→ Task instructions
Write the data below out again, exactly as each line reads.

**** Provided records

(** * OmxVideoDecodeAccelerator: a shallow embedding and its properties

    The development follows [media/gpu/omx/omx_video_decode_accelerator.cc].
    The adapter's members become the fields of [State]; every member function
    becomes a computation in the monad [M] (state passing, with an outcome for
    a terminated process).  The OpenMAX component, the EGL driver and the
    client are outside the program: the calls made to them are appended to
    [trace], and the answers they give are read from [env_results]. *)

From stdpp Require Import gmap list strings.
From Stdlib Require Import ZArith Lia.

Local Open Scope Z_scope.

(** ** C++ integer conversions *)

(** Conversion to an unsigned integer of [w] bits. *)
Definition to_unsigned (w x : Z) : Z := x mod 2 ^ w.

(** Conversion to a signed (two's complement) integer of [w] bits. *)
Definition to_signed (w x : Z) : Z := (x + 2 ^ (w - 1)) mod 2 ^ w - 2 ^ (w - 1).

Definition in_int32 (x : Z) : Prop := - 2 ^ 31 <= x < 2 ^ 31.

(** ** Enumerations *)

(** [media::VideoDecodeAccelerator::Error]. *)
Inductive Error :=
  | ILLEGAL_STATE
  | INVALID_ARGUMENT
  | UNREADABLE_INPUT
  | PLATFORM_FAILURE.

(** [OmxVideoDecodeAccelerator::CurrentStateChange], the operation state. *)
Inductive CurrentStateChange :=
  | NO_TRANSITION
  | INITIALIZING
  | FLUSHING
  | RESETTING
  | DESTROYING
  | ERRORING.

(** [OMX_STATETYPE] of OpenMAX IL.  [client_state_] starts as [OMX_StateMax];
    [OMX_StateOther] stands for the codes the enumeration does not name, which
    [static_cast<OMX_STATETYPE>(data2)] can produce. *)
Inductive OMX_STATETYPE :=
  | OMX_StateInvalid
  | OMX_StateLoaded
  | OMX_StateIdle
  | OMX_StateExecuting
  | OMX_StatePause
  | OMX_StateWaitForResources
  | OMX_StateMax
  | OMX_StateOther (code : Z).

Definition OMX_STATETYPE_code (st : OMX_STATETYPE) : Z :=
  match st with
  | OMX_StateInvalid => 0
  | OMX_StateLoaded => 1
  | OMX_StateIdle => 2
  | OMX_StateExecuting => 3
  | OMX_StatePause => 4
  | OMX_StateWaitForResources => 5
  | OMX_StateMax => 0x7FFFFFFF
  | OMX_StateOther code => code
  end.

(** [static_cast<OMX_STATETYPE>(data2)]. *)
Definition OMX_STATETYPE_of_Z (v : Z) : OMX_STATETYPE :=
  match v with
  | 0 => OMX_StateInvalid
  | 1 => OMX_StateLoaded
  | 2 => OMX_StateIdle
  | 3 => OMX_StateExecuting
  | 4 => OMX_StatePause
  | 5 => OMX_StateWaitForResources
  | 0x7FFFFFFF => OMX_StateMax
  | _ => OMX_StateOther v
  end.

Inductive OMX_COMMANDTYPE :=
  | OMX_CommandStateSet
  | OMX_CommandFlush
  | OMX_CommandPortDisable
  | OMX_CommandPortEnable
  | OMX_CommandMarkBuffer.

Definition OMX_COMMANDTYPE_code (c : OMX_COMMANDTYPE) : Z :=
  match c with
  | OMX_CommandStateSet => 0
  | OMX_CommandFlush => 1
  | OMX_CommandPortDisable => 2
  | OMX_CommandPortEnable => 3
  | OMX_CommandMarkBuffer => 4
  end.

(** [OMX_EVENTTYPE]; [OMX_EventOther] gathers the events the adapter has no
    case for besides [OMX_EventMark]. *)
Inductive OMX_EVENTTYPE :=
  | OMX_EventCmdComplete
  | OMX_EventError
  | OMX_EventMark
  | OMX_EventPortSettingsChanged
  | OMX_EventBufferFlag
  | OMX_EventOther.

Inductive OMX_DIRTYPE := OMX_DirInput | OMX_DirOutput.

Definition OMX_IndexParamPortDefinition : Z := 0x02000001.
Definition OMX_IndexConfigCommonScale : Z := 0x07000009.
Definition OMX_IndexConfigCommonOutputCrop : Z := 0x0700000F.

Definition OMX_BUFFERFLAG_EOS : Z := 0x00000001.

(** [OMX_VIDEO_AVCPROFILETYPE]. *)
Definition OMX_VIDEO_AVCProfileBaseline : Z := 0x01.
Definition OMX_VIDEO_AVCProfileMain : Z := 0x02.
Definition OMX_VIDEO_AVCProfileExtended : Z := 0x04.
Definition OMX_VIDEO_AVCProfileHigh : Z := 0x08.
Definition OMX_VIDEO_AVCProfileHigh10 : Z := 0x10.
Definition OMX_VIDEO_AVCProfileHigh422 : Z := 0x20.
Definition OMX_VIDEO_AVCProfileHigh444 : Z := 0x40.
Definition OMX_VIDEO_AVCProfileMax : Z := 0x7FFFFFFF.

(** [media::VideoCodecProfile], by its numeric values.  The enumeration is
    declared in [media/base/video_codecs.h]; the adapter compares profiles
    with [>=] and [<=], so they are kept as integers. *)
Definition VIDEO_CODEC_PROFILE_UNKNOWN : Z := -1.
Definition H264PROFILE_MIN : Z := 0.
Definition H264PROFILE_BASELINE : Z := 0.
Definition H264PROFILE_MAIN : Z := 1.
Definition H264PROFILE_EXTENDED : Z := 2.
Definition H264PROFILE_HIGH : Z := 3.
Definition H264PROFILE_HIGH10PROFILE : Z := 4.
Definition H264PROFILE_HIGH422PROFILE : Z := 5.
Definition H264PROFILE_HIGH444PREDICTIVEPROFILE : Z := 6.
Definition H264PROFILE_SCALABLEBASELINE : Z := 7.
Definition H264PROFILE_SCALABLEHIGH : Z := 8.
Definition H264PROFILE_STEREOHIGH : Z := 9.
Definition H264PROFILE_MULTIVIEWHIGH : Z := 10.
Definition H264PROFILE_MAX : Z := 10.
Definition VP8PROFILE_MIN : Z := 11.
Definition VP8PROFILE_ANY : Z := 11.
Definition VP8PROFILE_MAX : Z := 11.

Inductive Codec := UNKNOWN | H264 | VP8.

Definition kNumPictureBuffers : Z := 8.
Definition kSyncPollDelayMs : Z := 5.

#[global] Instance Error_eq_dec : EqDecision Error.
Proof. solve_decision. Defined.
#[global] Instance CurrentStateChange_eq_dec : EqDecision CurrentStateChange.
Proof. solve_decision. Defined.
#[global] Instance OMX_STATETYPE_eq_dec : EqDecision OMX_STATETYPE.
Proof. solve_decision. Defined.
#[global] Instance OMX_COMMANDTYPE_eq_dec : EqDecision OMX_COMMANDTYPE.
Proof. solve_decision. Defined.
#[global] Instance OMX_DIRTYPE_eq_dec : EqDecision OMX_DIRTYPE.
Proof. solve_decision. Defined.
#[global] Instance Codec_eq_dec : EqDecision Codec.
Proof. solve_decision. Defined.

(** ** Buffers and pictures *)

(** [media::BitstreamBuffer]: id, shared memory handle, size. *)
Record BitstreamBuffer := mkBitstreamBuffer {
  bb_id : Z;
  bb_handle : Z;
  bb_size : Z
}.

#[global] Instance BitstreamBuffer_eq_dec : EqDecision BitstreamBuffer.
Proof. solve_decision. Defined.

(** [media::PictureBuffer], as far as the adapter reads it. *)
Record PictureBuffer := mkPictureBuffer {
  pb_id : Z;
  pb_texture_id : Z
}.

(** [media::Picture]: the record handed to [PictureReady]. *)
Record Picture := mkPicture {
  picture_buffer_id : Z;
  bitstream_buffer_id : Z
}.

#[global] Instance Picture_eq_dec : EqDecision Picture.
Proof. solve_decision. Defined.

(** [Picture::set_bitstream_buffer_id(int32_t)]. *)
Definition set_bitstream_buffer_id (v : Z) (p : Picture) : Picture :=
  mkPicture (picture_buffer_id p) (to_signed 32 v).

********

→ Result of the exercise
(** * OmxVideoDecodeAccelerator: a shallow embedding and its properties

    The development follows [media/gpu/omx/omx_video_decode_accelerator.cc].
    The adapter's members become the fields of [State]; every member function
    becomes a computation in the monad [M] (state passing, with an outcome for
    a terminated process).  The OpenMAX component, the EGL driver and the
    client are outside the program: the calls made to them are appended to
    [trace], and the answers they give are read from [env_results]. *)

From stdpp Require Import gmap list strings.
From Stdlib Require Import ZArith Lia.

Local Open Scope Z_scope.

(** ** C++ integer conversions *)

(** Conversion to an unsigned integer of [w] bits. *)
Definition to_unsigned (w x : Z) : Z := x mod 2 ^ w.

(** Conversion to a signed (two's complement) integer of [w] bits. *)
Definition to_signed (w x : Z) : Z := (x + 2 ^ (w - 1)) mod 2 ^ w - 2 ^ (w - 1).

Definition in_int32 (x : Z) : Prop := - 2 ^ 31 <= x < 2 ^ 31.

(** ** Enumerations *)

(** [media::VideoDecodeAccelerator::Error]. *)
Inductive Error :=
  | ILLEGAL_STATE
  | INVALID_ARGUMENT
  | UNREADABLE_INPUT
  | PLATFORM_FAILURE.

(** [OmxVideoDecodeAccelerator::CurrentStateChange], the operation state. *)
Inductive CurrentStateChange :=
  | NO_TRANSITION
  | INITIALIZING
  | FLUSHING
  | RESETTING
  | DESTROYING
  | ERRORING.

(** [OMX_STATETYPE] of OpenMAX IL.  [client_state_] starts as [OMX_StateMax];
    [OMX_StateOther] stands for the codes the enumeration does not name, which
    [static_cast<OMX_STATETYPE>(data2)] can produce. *)
Inductive OMX_STATETYPE :=
  | OMX_StateInvalid
  | OMX_StateLoaded
  | OMX_StateIdle
  | OMX_StateExecuting
  | OMX_StatePause
  | OMX_StateWaitForResources
  | OMX_StateMax
  | OMX_StateOther (code : Z).

Definition OMX_STATETYPE_code (st : OMX_STATETYPE) : Z :=
  match st with
  | OMX_StateInvalid => 0
  | OMX_StateLoaded => 1
  | OMX_StateIdle => 2
  | OMX_StateExecuting => 3
  | OMX_StatePause => 4
  | OMX_StateWaitForResources => 5
  | OMX_StateMax => 0x7FFFFFFF
  | OMX_StateOther code => code
  end.

(** [static_cast<OMX_STATETYPE>(data2)]. *)
Definition OMX_STATETYPE_of_Z (v : Z) : OMX_STATETYPE :=
  match v with
  | 0 => OMX_StateInvalid
  | 1 => OMX_StateLoaded
  | 2 => OMX_StateIdle
  | 3 => OMX_StateExecuting
  | 4 => OMX_StatePause
  | 5 => OMX_StateWaitForResources
  | 0x7FFFFFFF => OMX_StateMax
  | _ => OMX_StateOther v
  end.

Inductive OMX_COMMANDTYPE :=
  | OMX_CommandStateSet
  | OMX_CommandFlush
  | OMX_CommandPortDisable
  | OMX_CommandPortEnable
  | OMX_CommandMarkBuffer.

Definition OMX_COMMANDTYPE_code (c : OMX_COMMANDTYPE) : Z :=
  match c with
  | OMX_CommandStateSet => 0
  | OMX_CommandFlush => 1
  | OMX_CommandPortDisable => 2
  | OMX_CommandPortEnable => 3
  | OMX_CommandMarkBuffer => 4
  end.

(** [OMX_EVENTTYPE]; [OMX_EventOther] gathers the events the adapter has no
    case for besides [OMX_EventMark]. *)
Inductive OMX_EVENTTYPE :=
  | OMX_EventCmdComplete
  | OMX_EventError
  | OMX_EventMark
  | OMX_EventPortSettingsChanged
  | OMX_EventBufferFlag
  | OMX_EventOther.

Inductive OMX_DIRTYPE := OMX_DirInput | OMX_DirOutput.

Definition OMX_IndexParamPortDefinition : Z := 0x02000001.
Definition OMX_IndexConfigCommonScale : Z := 0x07000009.
Definition OMX_IndexConfigCommonOutputCrop : Z := 0x0700000F.

Definition OMX_BUFFERFLAG_EOS : Z := 0x00000001.

(** [OMX_VIDEO_AVCPROFILETYPE]. *)
Definition OMX_VIDEO_AVCProfileBaseline : Z := 0x01.
Definition OMX_VIDEO_AVCProfileMain : Z := 0x02.
Definition OMX_VIDEO_AVCProfileExtended : Z := 0x04.
Definition OMX_VIDEO_AVCProfileHigh : Z := 0x08.
Definition OMX_VIDEO_AVCProfileHigh10 : Z := 0x10.
Definition OMX_VIDEO_AVCProfileHigh422 : Z := 0x20.
Definition OMX_VIDEO_AVCProfileHigh444 : Z := 0x40.
Definition OMX_VIDEO_AVCProfileMax : Z := 0x7FFFFFFF.

(** [media::VideoCodecProfile], by its numeric values.  The enumeration is
    declared in [media/base/video_codecs.h]; the adapter compares profiles
    with [>=] and [<=], so they are kept as integers. *)
Definition VIDEO_CODEC_PROFILE_UNKNOWN : Z := -1.
Definition H264PROFILE_MIN : Z := 0.
Definition H264PROFILE_BASELINE : Z := 0.
Definition H264PROFILE_MAIN : Z := 1.
Definition H264PROFILE_EXTENDED : Z := 2.
Definition H264PROFILE_HIGH : Z := 3.
Definition H264PROFILE_HIGH10PROFILE : Z := 4.
Definition H264PROFILE_HIGH422PROFILE : Z := 5.
Definition H264PROFILE_HIGH444PREDICTIVEPROFILE : Z := 6.
Definition H264PROFILE_SCALABLEBASELINE : Z := 7.
Definition H264PROFILE_SCALABLEHIGH : Z := 8.
Definition H264PROFILE_STEREOHIGH : Z := 9.
Definition H264PROFILE_MULTIVIEWHIGH : Z := 10.
Definition H264PROFILE_MAX : Z := 10.
Definition VP8PROFILE_MIN : Z := 11.
Definition VP8PROFILE_ANY : Z := 11.
Definition VP8PROFILE_MAX : Z := 11.

Inductive Codec := UNKNOWN | H264 | VP8.

Definition kNumPictureBuffers : Z := 8.
Definition kSyncPollDelayMs : Z := 5.

#[global] Instance Error_eq_dec : EqDecision Error.
Proof. solve_decision. Defined.
#[global] Instance CurrentStateChange_eq_dec : EqDecision CurrentStateChange.
Proof. solve_decision. Defined.
#[global] Instance OMX_STATETYPE_eq_dec : EqDecision OMX_STATETYPE.
Proof. solve_decision. Defined.
#[global] Instance OMX_COMMANDTYPE_eq_dec : EqDecision OMX_COMMANDTYPE.
Proof. solve_decision. Defined.
#[global] Instance OMX_DIRTYPE_eq_dec : EqDecision OMX_DIRTYPE.
Proof. solve_decision. Defined.
#[global] Instance Codec_eq_dec : EqDecision Codec.
Proof. solve_decision. Defined.

(** ** Buffers and pictures *)

(** [media::BitstreamBuffer]: id, shared memory handle, size. *)
Record BitstreamBuffer := mkBitstreamBuffer {
  bb_id : Z;
  bb_handle : Z;
  bb_size : Z
}.

#[global] Instance BitstreamBuffer_eq_dec : EqDecision BitstreamBuffer.
Proof. solve_decision. Defined.

(** [media::PictureBuffer], as far as the adapter reads it. *)
Record PictureBuffer := mkPictureBuffer {
  pb_id : Z;
  pb_texture_id : Z
}.

(** [media::Picture]: the record handed to [PictureReady]. *)
Record Picture := mkPicture {
  picture_buffer_id : Z;
  bitstream_buffer_id : Z
}.

#[global] Instance Picture_eq_dec : EqDecision Picture.
Proof. solve_decision. Defined.

(** [Picture::set_bitstream_buffer_id(int32_t)]. *)
Definition set_bitstream_buffer_id (v : Z) (p : Picture) : Picture :=
  mkPicture (picture_buffer_id p) (to_signed 32 v).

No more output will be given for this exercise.